Previous postmortem studies have identified divergent alterations in D2 and D3 receptors in schizophrenia but those results cannot be interpreted without further understanding of whether antipsychotic regulation of the D3 receptor is different from that of the D2 receptor. Depot parenteral administration of haloperidol decanoate was utilized to achieve consistent high levels in rat brain for 9 months with 2-month withdrawal or 11 months with 48-h withdrawal and compared to vehicle control and acute haloperidol (48-h) treatment groups. Autoradiographic means for measuring levels of D2 ([(3)H]-spiperone) and D3 receptors ([(125)I]trans 7-OH-PIPAT) and of D3 mRNA by in situ hybridization histochemistry in rat caudate-putamen, nucleus accumbens, islands of Calleja, and olfactory tubercle determined that there were significant group differences for regulation of D2 receptor. Chronic haloperidol for 9 or 11 months elevated D2 but not D3 receptors or D3 mRNA in all regions measured. Acute haloperidol treatment had no significant effects for any measure. Treatment for 9 months with a 2-month withdrawal resulted in a persistent increase in D2 receptors that was greater than that observed in the 11 months with 48-h withdrawal.
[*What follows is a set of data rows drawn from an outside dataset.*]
(** A line that does not end the header is kept, unless the request is given up. *)
Lemma handle_line_keeps s l :
  packet_progress_state s = SeekingBodyStart →
  packet_progress_state (handle s l).1 = SeekingBodyStart → length l ≠ 2%nat →
  lines (handle s l).1 = lines s ++ [l] ∧ (handle s l).2 = false.
Proof.
  intros Hs Hp Hl. revert Hp. unfold handle_line, check_for_zero_length.
  destruct (Nat.eqb_spec (length l) 2); [done|]. cbn [negb fst snd].
  set (s1 := if content_length s =? 0 then _ else s).
  set (s2 := if bool_decide (transfer_encoding_chunked s1 = Standard) then _ else s1).
  assert (packet_progress_state s1 = SeekingPacketStart ∨
    (packet_progress_state s1 = SeekingBodyStart ∧ lines s1 = lines s)) as H1.
  { unfold s1, check_for_content_length. repeat (case_match; try (by right)); by left. }
  assert (packet_progress_state s2 = SeekingPacketStart ∨
    (packet_progress_state s2 = SeekingBodyStart ∧ lines s2 = lines s)) as H2.
  { unfold s2, check_for_transfer_encoding. repeat (case_match; try done); by left. }
  cbn [packet_progress_state set_lines lines]. intros Hp. destruct H2 as [H2|[_ ->]]; [congruence|done].
Qed.

Lemma handle_blank s :
  handle s CRLF = (set_lines (set_packet s SeekingBodyEnd) (lines s ++ [CRLF]), true).
Proof.
  unfold handle_line, check_for_content_length, check_for_transfer_encoding.
  change (starts_with CRLF (bytes_of "Content-Length:")) with false.
  change (starts_with CRLF (bytes_of "Transfer-Encoding:")) with false. cbn [negb].
  by destruct (content_length s =? 0), (bool_decide _).
Qed.

Lemma crlf_line_ok : line_ok CRLF = true.
Proof. reflexivity. Qed.
(* ===== verification/TlsHost.v ===== *)
(** * Reading the host name of a TLS ClientHello

    Models [node/src/sub_lib/binary_traverser.rs] with the readers of [PlainData]
    in [node/src/sub_lib/cryptde.rs] (Module [Traverser]) and
    [node/src/proxy_server/tls_protocol_pack.rs] (Module [TlsPack]), which walks
    an intercepted ClientHello to its server-name extension.

    A [&mut BinaryTraverser] method that returns a [Result] is a function from the
    traverser to the traverser and the result: the position moves even when the
    method fails.  The two [while] loops run on fuel; running out of it is a panic
    here, so the theorem on when [find_host] panics also bounds the loops. *)
From S2P Require Import Prelude.
From stdpp Require Import base list.

Module Traverser.
Local Open Scope Z_scope.

(** ** [PlainData] *)
Section plain_data.
Local Open Scope nat_scope.

Definition plain_get_u8 (data : list Z) (idx : nat) : run (option Z) :=
  if (length data <=? idx) then Ret None else b ← get data idx; Ret (Some b).

Definition plain_get_u16 (data : list Z) (idx : nat) : run (option Z) :=
  if (length data <=? idx + 1) then Ret None
  else
    b0 ← get data idx; b1 ← get data (idx + 1);
    h ← shl 16 b0 8;
    Ret (Some (Z.lor h b1)).

Definition plain_get_u24 (data : list Z) (idx : nat) : run (option Z) :=
  if (length data <=? idx + 2) then Ret None
  else
    b0 ← get data idx; b1 ← get data (idx + 1); b2 ← get data (idx + 2);
    h ← shl 32 b0 16; m ← shl 32 b1 8;
    Ret (Some (Z.lor (Z.lor h m) b2)).

Definition plain_get_u32 (data : list Z) (idx : nat) : run (option Z) :=
  if (length data <=? idx + 3) then Ret None
  else
    b0 ← get data idx; b1 ← get data (idx + 1); b2 ← get data (idx + 2); b3 ← get data (idx + 3);
    h ← shl 32 b0 24; m ← shl 32 b1 16; l ← shl 32 b2 8;
    Ret (Some (Z.lor (Z.lor (Z.lor h m) l) b3)).
End plain_data.

(** ** [BinaryTraverser] *)

Record BinaryTraverser := MkXvsr {
  plain_data : list Z;
  position : nat
}.

(** A [&mut self] method that may panic and returns [Result<A, ()>]. *)
Definition trav (A : Type) : Type :=
  BinaryTraverser → run (BinaryTraverser * result unit A).

Global Instance trav_ret : MRet trav := λ A a x, Ret (x, Ok a).
Global Instance trav_bind : MBind trav := λ A B f m x,
  match m x with
  | Panic => Panic
  | Ret (x', Err e) => Ret (x', Err e)
  | Ret (x', Ok a) => f a x'
  end.

Definition fail {A} : trav A := λ x, Ret (x, Err tt).
Definition lift {A} (r : run A) : trav A := λ x, a ← r; Ret (x, Ok a).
This effect was most noticeable in the olfactory tubercle. These data confirm previous findings that short- or long-term haloperidol treatment leads to elevations in D2 but not D3 receptors or D3 mRNA, and long-term withdrawal from chronic haloperidol does not lead to elevations in D3 receptors or D3 mRNA. This suggests that an elevation in D3 receptors identified at postmortem in schizophrenics withdrawn from antipsychotics is not the result of the previous drug history [Gurevich et al. (1997) Arch Gen Psychiatry 54:225-232].